Take every line containing "that" out of the records.

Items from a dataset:
--------------------
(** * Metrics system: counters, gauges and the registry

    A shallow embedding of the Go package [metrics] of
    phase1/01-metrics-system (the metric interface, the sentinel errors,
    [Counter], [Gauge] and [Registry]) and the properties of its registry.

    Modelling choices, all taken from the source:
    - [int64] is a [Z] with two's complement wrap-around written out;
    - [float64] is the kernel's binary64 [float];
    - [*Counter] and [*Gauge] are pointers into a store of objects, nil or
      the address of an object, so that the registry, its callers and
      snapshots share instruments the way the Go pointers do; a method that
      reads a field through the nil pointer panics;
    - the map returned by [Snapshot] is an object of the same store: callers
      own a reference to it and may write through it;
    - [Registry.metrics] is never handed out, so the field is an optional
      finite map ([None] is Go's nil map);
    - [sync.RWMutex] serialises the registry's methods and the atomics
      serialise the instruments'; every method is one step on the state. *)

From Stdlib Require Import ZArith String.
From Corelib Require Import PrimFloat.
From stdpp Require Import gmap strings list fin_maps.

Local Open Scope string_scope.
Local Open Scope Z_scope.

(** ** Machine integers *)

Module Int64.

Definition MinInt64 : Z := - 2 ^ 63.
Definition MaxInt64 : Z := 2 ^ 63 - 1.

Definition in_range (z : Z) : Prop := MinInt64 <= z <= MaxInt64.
--------------------
EXERCISE OUTPUT:
      the address of an object, so that the registry, its callers and
      snapshots share instruments the way the Go pointers do; a method that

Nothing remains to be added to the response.